* _WHAT IS NEEDED_:
Your response needs to be the data below, retyped exactly.

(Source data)

(** ** egress_pipeline.go: tail events *)

Definition tokens_json (u : Usage) : json :=
  JObj [("cache_create", JInt (CacheCreate u)); ("cache_read", JInt (CacheRead u));
        ("input", JInt (Input u)); ("output", JInt (Output u))].

Definition event_frame (name : string) (payload : json) : string :=
  "event: " +:+ (name +:+ (nl +:+ ("data: " +:+ (printJSON payload +:+ (nl +:+ nl))))).

(** A nil slice prints as [null]. *)
Definition strings_json (l : list string) : json :=
  match l with [] => JNull | _ :: _ => JArr (JStr <$> l) end.

(** [json.Marshal] of a map sorts its keys. *)
Definition InjectUsage (traceID sessionID : string) (u : Usage) (costCents : Z)
    (costSource routedTo : string) (attemptNo : Z) (degraded : list string) (latencyMs : Z) : string :=
  event_frame "aicg.usage" (JObj
    [("attempt_no", JInt attemptNo); ("cost_cents", JInt costCents); ("cost_source", JStr costSource);
     ("degraded_features", strings_json degraded); ("latency_ms", JInt latencyMs); ("partial", JBool false);
     ("routed_to", JStr routedTo); ("schema_version", JStr "1.0"); ("session_id", JStr sessionID);
     ("tokens", tokens_json u); ("trace_id", JStr traceID)]).

Definition InjectError (traceID code message : string) (partial : bool) (tokensEmitted : Z) : string :=
  event_frame "aicg.error" (JObj
    [("code", JStr code); ("message", JStr message); ("partial", JBool partial);
     ("schema_version", JStr "1.0"); ("tokens_emitted_so_far", JInt tokensEmitted);
     ("trace_id", JStr traceID)]).

(** [InjectUsageIntoResult]: what its reader gives; [copied] is what [io.Copy]
    got from the body, whose error is dropped. *)
Definition InjectUsageIntoResult (copied traceID endpointID model sessionID : string) (u : Usage) (costCents : Z)
    (costSource : string) (attemptNo : Z) (degraded : list string) (latencyMs : Z) : string :=
  copied +:+ InjectUsage traceID sessionID u costCents costSource (endpointID +:+ (":" +:+ model)) attemptNo degraded latencyMs.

* _TASK RESULT_:
(** ** egress_pipeline.go: tail events *)

Definition tokens_json (u : Usage) : json :=
  JObj [("cache_create", JInt (CacheCreate u)); ("cache_read", JInt (CacheRead u));
        ("input", JInt (Input u)); ("output", JInt (Output u))].

Definition event_frame (name : string) (payload : json) : string :=
  "event: " +:+ (name +:+ (nl +:+ ("data: " +:+ (printJSON payload +:+ (nl +:+ nl))))).

(** A nil slice prints as [null]. *)
Definition strings_json (l : list string) : json :=
  match l with [] => JNull | _ :: _ => JArr (JStr <$> l) end.

(** [json.Marshal] of a map sorts its keys. *)
Definition InjectUsage (traceID sessionID : string) (u : Usage) (costCents : Z)
    (costSource routedTo : string) (attemptNo : Z) (degraded : list string) (latencyMs : Z) : string :=
  event_frame "aicg.usage" (JObj
    [("attempt_no", JInt attemptNo); ("cost_cents", JInt costCents); ("cost_source", JStr costSource);
     ("degraded_features", strings_json degraded); ("latency_ms", JInt latencyMs); ("partial", JBool false);
     ("routed_to", JStr routedTo); ("schema_version", JStr "1.0"); ("session_id", JStr sessionID);
     ("tokens", tokens_json u); ("trace_id", JStr traceID)]).

Definition InjectError (traceID code message : string) (partial : bool) (tokensEmitted : Z) : string :=
  event_frame "aicg.error" (JObj
    [("code", JStr code); ("message", JStr message); ("partial", JBool partial);
     ("schema_version", JStr "1.0"); ("tokens_emitted_so_far", JInt tokensEmitted);
     ("trace_id", JStr traceID)]).

(** [InjectUsageIntoResult]: what its reader gives; [copied] is what [io.Copy]
    got from the body, whose error is dropped. *)
Definition InjectUsageIntoResult (copied traceID endpointID model sessionID : string) (u : Usage) (costCents : Z)
    (costSource : string) (attemptNo : Z) (degraded : list string) (latencyMs : Z) : string :=
  copied +:+ InjectUsage traceID sessionID u costCents costSource (endpointID +:+ (":" +:+ model)) attemptNo degraded latencyMs.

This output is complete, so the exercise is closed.